» Work task: Restate word for word the entries below, starting with the line with "- intros x Hx. rewrite E2; auto." and continuing through the line with "by apply N1.". Include both of those lines and no others.

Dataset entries

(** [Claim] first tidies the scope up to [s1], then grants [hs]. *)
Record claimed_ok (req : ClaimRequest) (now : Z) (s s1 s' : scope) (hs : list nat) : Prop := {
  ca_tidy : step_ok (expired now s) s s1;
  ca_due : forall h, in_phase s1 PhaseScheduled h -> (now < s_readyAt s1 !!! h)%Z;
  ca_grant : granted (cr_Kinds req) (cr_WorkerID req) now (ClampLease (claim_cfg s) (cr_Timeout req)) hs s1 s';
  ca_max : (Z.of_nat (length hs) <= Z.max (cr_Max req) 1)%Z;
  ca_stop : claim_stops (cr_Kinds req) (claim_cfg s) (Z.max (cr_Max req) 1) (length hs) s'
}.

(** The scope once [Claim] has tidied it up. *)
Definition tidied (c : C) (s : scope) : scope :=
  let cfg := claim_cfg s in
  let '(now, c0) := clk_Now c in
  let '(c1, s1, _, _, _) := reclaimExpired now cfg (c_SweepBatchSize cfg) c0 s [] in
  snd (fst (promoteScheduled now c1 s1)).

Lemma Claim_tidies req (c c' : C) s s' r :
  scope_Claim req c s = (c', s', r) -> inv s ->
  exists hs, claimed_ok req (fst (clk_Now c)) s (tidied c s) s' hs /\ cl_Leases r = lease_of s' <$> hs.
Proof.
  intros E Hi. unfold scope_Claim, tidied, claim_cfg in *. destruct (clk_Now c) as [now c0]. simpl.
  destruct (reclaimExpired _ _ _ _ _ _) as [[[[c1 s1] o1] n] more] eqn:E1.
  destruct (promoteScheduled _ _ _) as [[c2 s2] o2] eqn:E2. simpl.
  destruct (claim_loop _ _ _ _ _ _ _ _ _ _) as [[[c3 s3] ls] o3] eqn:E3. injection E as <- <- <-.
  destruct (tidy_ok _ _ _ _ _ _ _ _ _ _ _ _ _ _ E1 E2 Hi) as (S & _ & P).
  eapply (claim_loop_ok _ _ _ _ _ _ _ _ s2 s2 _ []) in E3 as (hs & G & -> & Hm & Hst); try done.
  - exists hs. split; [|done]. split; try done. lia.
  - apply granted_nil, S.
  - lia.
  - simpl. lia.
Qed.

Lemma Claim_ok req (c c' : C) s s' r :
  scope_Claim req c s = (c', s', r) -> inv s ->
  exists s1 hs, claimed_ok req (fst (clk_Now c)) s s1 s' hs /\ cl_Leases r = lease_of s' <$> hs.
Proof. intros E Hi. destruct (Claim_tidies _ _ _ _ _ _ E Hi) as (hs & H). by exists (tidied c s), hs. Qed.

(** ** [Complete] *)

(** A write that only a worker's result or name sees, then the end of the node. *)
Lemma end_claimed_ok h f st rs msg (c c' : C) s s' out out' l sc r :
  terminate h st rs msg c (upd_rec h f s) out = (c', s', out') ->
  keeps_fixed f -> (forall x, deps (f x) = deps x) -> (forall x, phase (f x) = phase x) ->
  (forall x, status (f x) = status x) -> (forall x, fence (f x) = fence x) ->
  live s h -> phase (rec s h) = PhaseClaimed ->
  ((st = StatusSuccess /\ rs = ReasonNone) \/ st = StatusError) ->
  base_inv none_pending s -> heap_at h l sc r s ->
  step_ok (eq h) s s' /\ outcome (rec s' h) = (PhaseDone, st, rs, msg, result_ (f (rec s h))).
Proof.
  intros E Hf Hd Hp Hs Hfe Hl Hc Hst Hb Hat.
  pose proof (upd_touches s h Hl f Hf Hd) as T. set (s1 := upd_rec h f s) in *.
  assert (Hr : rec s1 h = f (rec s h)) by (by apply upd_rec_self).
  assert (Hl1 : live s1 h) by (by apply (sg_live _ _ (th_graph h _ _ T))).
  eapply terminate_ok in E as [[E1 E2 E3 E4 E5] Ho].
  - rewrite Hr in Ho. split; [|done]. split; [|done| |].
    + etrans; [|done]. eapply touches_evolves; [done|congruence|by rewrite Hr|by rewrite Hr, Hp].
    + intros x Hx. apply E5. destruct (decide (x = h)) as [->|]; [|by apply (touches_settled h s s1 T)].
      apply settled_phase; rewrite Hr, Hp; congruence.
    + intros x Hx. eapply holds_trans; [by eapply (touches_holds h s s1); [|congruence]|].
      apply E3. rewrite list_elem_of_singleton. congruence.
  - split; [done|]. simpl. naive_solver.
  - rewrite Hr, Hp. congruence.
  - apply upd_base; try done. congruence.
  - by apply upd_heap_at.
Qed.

* * *

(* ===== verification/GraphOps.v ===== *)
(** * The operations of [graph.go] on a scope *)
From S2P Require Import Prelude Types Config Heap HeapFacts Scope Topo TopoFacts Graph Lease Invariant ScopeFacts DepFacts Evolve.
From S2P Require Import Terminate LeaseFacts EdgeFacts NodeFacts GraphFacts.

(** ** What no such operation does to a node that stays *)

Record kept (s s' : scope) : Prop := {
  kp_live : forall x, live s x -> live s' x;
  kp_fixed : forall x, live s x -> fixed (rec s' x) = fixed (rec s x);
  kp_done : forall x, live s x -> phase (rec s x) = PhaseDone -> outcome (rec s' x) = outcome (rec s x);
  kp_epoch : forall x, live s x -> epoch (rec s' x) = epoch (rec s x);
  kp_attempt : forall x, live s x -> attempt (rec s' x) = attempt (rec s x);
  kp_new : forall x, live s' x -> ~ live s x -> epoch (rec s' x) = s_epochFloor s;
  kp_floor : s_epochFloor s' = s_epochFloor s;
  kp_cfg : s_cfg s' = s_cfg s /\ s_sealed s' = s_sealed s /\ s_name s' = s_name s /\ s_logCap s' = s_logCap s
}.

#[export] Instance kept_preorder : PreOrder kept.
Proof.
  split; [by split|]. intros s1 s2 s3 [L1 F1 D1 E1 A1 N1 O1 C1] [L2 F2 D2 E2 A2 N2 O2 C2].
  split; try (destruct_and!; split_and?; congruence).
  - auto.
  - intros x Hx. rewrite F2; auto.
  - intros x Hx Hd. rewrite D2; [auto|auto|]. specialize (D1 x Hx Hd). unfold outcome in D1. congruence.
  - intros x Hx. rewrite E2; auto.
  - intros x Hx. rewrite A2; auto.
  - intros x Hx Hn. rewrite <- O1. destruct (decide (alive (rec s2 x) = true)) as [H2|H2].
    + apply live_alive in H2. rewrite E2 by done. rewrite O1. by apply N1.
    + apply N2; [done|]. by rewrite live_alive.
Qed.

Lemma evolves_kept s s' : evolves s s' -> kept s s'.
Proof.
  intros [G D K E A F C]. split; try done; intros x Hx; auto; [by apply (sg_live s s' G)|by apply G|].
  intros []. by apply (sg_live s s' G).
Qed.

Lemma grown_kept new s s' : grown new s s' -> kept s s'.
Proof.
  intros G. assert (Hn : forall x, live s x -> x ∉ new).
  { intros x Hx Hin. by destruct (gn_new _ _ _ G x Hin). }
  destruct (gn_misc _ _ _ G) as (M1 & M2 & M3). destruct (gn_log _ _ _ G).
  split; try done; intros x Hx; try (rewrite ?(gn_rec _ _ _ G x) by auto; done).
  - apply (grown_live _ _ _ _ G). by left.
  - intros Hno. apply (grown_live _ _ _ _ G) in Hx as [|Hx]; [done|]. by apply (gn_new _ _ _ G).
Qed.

» Expected output:
  - intros x Hx. rewrite E2; auto.
  - intros x Hx. rewrite A2; auto.
  - intros x Hx Hn. rewrite <- O1. destruct (decide (alive (rec s2 x) = true)) as [H2|H2].
    + apply live_alive in H2. rewrite E2 by done. rewrite O1. by apply N1.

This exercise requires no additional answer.